[WHAT IS EXPECTED] Your job with the data below is to output exactly the lines from the one holding "then Multi (String b0 (String b1 (String b2 (String" down to the one holding "Definition escape_byte (b", both included, and no others.

[Items from a data source]
+--
(* ===== verification/Json.v ===== *)
(** * Json: the part of Go's [encoding/json] the program uses

    Reading: [json.Decoder.Decode] takes one value off its input, text that is
    kept as it was written ([value]), and stores it into a struct through its
    fields ([into_struct]): names match exactly or up to case, an unknown field
    is refused when the decoder says so, [null] changes nothing, a member that
    appears twice is stored twice.  Writing: a value is written without
    spaces, its strings quoted as [json.Marshal] quotes them. *)

From S2P Require Import Prelude Money GoTime GoStrings Encoding Rfc3339.

#[local] Open Scope string_scope.
#[local] Open Scope list_scope.
#[local] Open Scope Z_scope.

(** ** UTF-8 *)

Definition within (lo hi : Z) (b : ascii) : bool := (lo <=? byte_val b) && (byte_val b <=? hi).

Definition continues : ascii -> bool := within 128 191.

(** The sequences that encode a rune: no overlong form, no surrogate, nothing
    past U+10FFFF. *)
Definition two_bytes (b0 b1 : ascii) : bool := within 194 223 b0 && continues b1.

Definition three_bytes (b0 b1 b2 : ascii) : bool :=
  (within 224 224 b0 && within 160 191 b1 ||
   (within 225 236 b0 || within 238 239 b0) && continues b1 ||
   within 237 237 b0 && within 128 159 b1) && continues b2.

Definition four_bytes (b0 b1 b2 b3 : ascii) : bool :=
  (within 240 240 b0 && within 144 191 b1 ||
   within 241 243 b0 && continues b1 ||
   within 244 244 b0 && within 128 143 b1) && continues b2 && continues b3.

(** A string as [utf8.DecodeRune] walks it: bytes below 128, the sequences of
    the other runes, and the bytes that belong to none. *)
Inductive rune := Byte (b : ascii) | Multi (bs : string) | Invalid.

Fixpoint runes (s : string) : list rune :=
  match s with
  | EmptyString => []
  | String b0 s1 =>
    if byte_val b0 <? 128 then Byte b0 :: runes s1
    else
      match s1 with
      | EmptyString => [Invalid]
      | String b1 s2 =>
        if two_bytes b0 b1 then Multi (String b0 (String b1 "")) :: runes s2
        else
          match s2 with
          | EmptyString => Invalid :: runes s1
          | String b2 s3 =>
            if three_bytes b0 b1 b2 then Multi (String b0 (String b1 (String b2 ""))) :: runes s3
            else
              match s3 with
              | EmptyString => Invalid :: runes s1
              | String b3 s4 =>
                if four_bytes b0 b1 b2 b3
                then Multi (String b0 (String b1 (String b2 (String b3 "")))) :: runes s4
                else Invalid :: runes s1
              end
          end
      end
  end.

(** [utf8.AppendRune] *)
Definition encode_rune (r : Z) : string :=
  if r <? 128 then String (byte_of r) ""
  else if r <? 2048 then String (byte_of (192 + r / 64)) (String (byte_of (128 + r mod 64)) "")
  else if r <? 65536
  then String (byte_of (224 + r / 4096)) (String (byte_of (128 + r / 64 mod 64)) (String (byte_of (128 + r mod 64)) ""))
  else String (byte_of (240 + r / 262144)) (String (byte_of (128 + r / 4096 mod 64))
         (String (byte_of (128 + r / 64 mod 64)) (String (byte_of (128 + r mod 64)) ""))).

(** U+FFFD *)
Definition replacement : string := encode_rune 65533.

Definition rune_bytes (r : rune) : string :=
  match r with Byte b => String b "" | Multi bs => bs | Invalid => replacement end.

Definition concat_map (f : rune -> string) (rs : list rune) : string :=
  foldr (fun r s => f r +:+ s) "" rs.

(** A string with every byte that belongs to no rune replaced. *)
Definition ToValid (s : string) : string := concat_map rune_bytes (runes s).

Definition valid_utf8 (s : string) : Prop := Forall (fun r => r <> Invalid) (runes s).

(** ** Quoting *)

Definition dquote : ascii := "034"%char.
Definition backslash : ascii := "\"%char.

Definition hex_char (n : Z) : ascii := if n <? 10 then digit_char n else byte_of (87 + n).

(** [\u00xx] *)
Definition escape_byte (b : ascii) : string :=
  String backslash ("u00" +:+ String (hex_char (byte_val b / 16)) (String (hex_char (byte_val b mod 16)) "")).

Definition line_separator : string := encode_rune 8232.
Definition paragraph_separator : string := encode_rune 8233.

(** One step of [appendString], HTML escaped. *)
Definition quote_rune (r : rune) : string :=
  match r with
  | Byte b =>
    if (b =? dquote)%char || (b =? backslash)%char then String backslash (String b "")
    else if byte_val b =? 8 then "\b"
    else if byte_val b =? 12 then "\f"
    else if byte_val b =? 10 then "\n"
    else if byte_val b =? 13 then "\r"
    else if byte_val b =? 9 then "\t"
    else if (byte_val b <? 32) || (b =? "<")%char || (b =? ">")%char || (b =? "&")%char then escape_byte b
    else String b ""
  | Multi bs =>
    if bool_decide (bs = line_separator) then "\u2028"
    else if bool_decide (bs = paragraph_separator) then "\u2029"
    else bs
  | Invalid => "\ufffd"
  end.

Definition quote (s : string) : string := concat_map quote_rune (runes s).

(** ** Unquoting *)

Definition hex_val (b : ascii) : option Z :=
  if within 48 57 b then Some (byte_val b - 48)
  else if within 97 102 b then Some (byte_val b - 97 + 10)
  else if within 65 70 b then Some (byte_val b - 65 + 10)
  else None.

Definition hex4 (h1 h2 h3 h4 : ascii) : option Z :=
  a ← hex_val h1; b ← hex_val h2; c ← hex_val h3; d ← hex_val h4;
  Some (((a * 16 + b) * 16 + c) * 16 + d).

(** [utf16.IsSurrogate], [utf16.DecodeRune] *)
Definition IsSurrogate (r : Z) : bool := (55296 <=? r) && (r <? 57344).
Definition DecodeSurrogates (r1 r2 : Z) : option Z :=
  if (55296 <=? r1) && (r1 <? 56320) && (56320 <=? r2) && (r2 <? 57344)
  then Some ((r1 - 55296) * 1024 + (r2 - 56320) + 65536) else None.

(** The letter after a backslash. *)
Definition unescape (e : ascii) : option ascii :=
  if (e =? dquote)%char || (e =? backslash)%char || (e =? "/")%char then Some e
  else if (e =? "b")%char then Some (byte_of 8)
  else if (e =? "f")%char then Some (byte_of 12)
  else if (e =? "n")%char then Some (byte_of 10)
  else if (e =? "r")%char then Some (byte_of 13)
  else if (e =? "t")%char then Some (byte_of 9)
  else None.

(** What an escape of four hexadecimal digits stands for on its own. *)
Definition lone (r : Z) : string := if IsSurrogate r then replacement else encode_rune r.

Fixpoint unquote_runes (rs : list rune) : option string :=
  match rs with
  | [] => Some ""
  | Byte b :: rs =>
    if (b =? backslash)%char then
      match rs with
      | Byte e :: rs =>
        if (e =? "u")%char then
          match rs with
          | Byte h1 :: Byte h2 :: Byte h3 :: Byte h4 :: rs =>
            r ← hex4 h1 h2 h3 h4;
            match rs with
            | Byte b' :: Byte e' :: Byte g1 :: Byte g2 :: Byte g3 :: Byte g4 :: rs' =>
              match (if (b' =? backslash)%char && (e' =? "u")%char
                     then r' ← hex4 g1 g2 g3 g4; DecodeSurrogates r r' else None) with
              | Some c => s ← unquote_runes rs'; Some (encode_rune c +:+ s)
              | None => s ← unquote_runes rs; Some (lone r +:+ s)
              end
            | _ => s ← unquote_runes rs; Some (lone r +:+ s)
            end
          | _ => None
          end
        else c ← unescape e; s ← unquote_runes rs; Some (String c s)
      | _ => None
      end
    else s ← unquote_runes rs; Some (String b s)
  | r :: rs => s ← unquote_runes rs; Some (rune_bytes r +:+ s)
  end.

Definition unquote (content : string) : option string := unquote_runes (runes content).

(** ** The grammar *)

(** A value, with numbers and strings (between their quotes) as they are
    written. *)
Inductive value :=
| VNull
| VBool (b : bool)
| VNumber (literal : string)
| VString (content : string)
| VArray (elements : list value)
| VObject (members : list (string * value)).

Definition is_space (b : ascii) : bool :=
  (byte_val b =? 32) || (byte_val b =? 9) || (byte_val b =? 13) || (byte_val b =? 10).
+--
[WRITTEN REPLY]
                then Multi (String b0 (String b1 (String b2 (String b3 "")))) :: runes s4
                else Invalid :: runes s1
              end
          end
      end
  end.

(** [utf8.AppendRune] *)
Definition encode_rune (r : Z) : string :=
  if r <? 128 then String (byte_of r) ""
  else if r <? 2048 then String (byte_of (192 + r / 64)) (String (byte_of (128 + r mod 64)) "")
  else if r <? 65536
  then String (byte_of (224 + r / 4096)) (String (byte_of (128 + r / 64 mod 64)) (String (byte_of (128 + r mod 64)) ""))
  else String (byte_of (240 + r / 262144)) (String (byte_of (128 + r / 4096 mod 64))
         (String (byte_of (128 + r / 64 mod 64)) (String (byte_of (128 + r mod 64)) ""))).

(** U+FFFD *)
Definition replacement : string := encode_rune 65533.

Definition rune_bytes (r : rune) : string :=
  match r with Byte b => String b "" | Multi bs => bs | Invalid => replacement end.

Definition concat_map (f : rune -> string) (rs : list rune) : string :=
  foldr (fun r s => f r +:+ s) "" rs.

(** A string with every byte that belongs to no rune replaced. *)
Definition ToValid (s : string) : string := concat_map rune_bytes (runes s).

Definition valid_utf8 (s : string) : Prop := Forall (fun r => r <> Invalid) (runes s).

(** ** Quoting *)

Definition dquote : ascii := "034"%char.
Definition backslash : ascii := "\"%char.

Definition hex_char (n : Z) : ascii := if n <? 10 then digit_char n else byte_of (87 + n).

(** [\u00xx] *)
Definition escape_byte (b : ascii) : string :=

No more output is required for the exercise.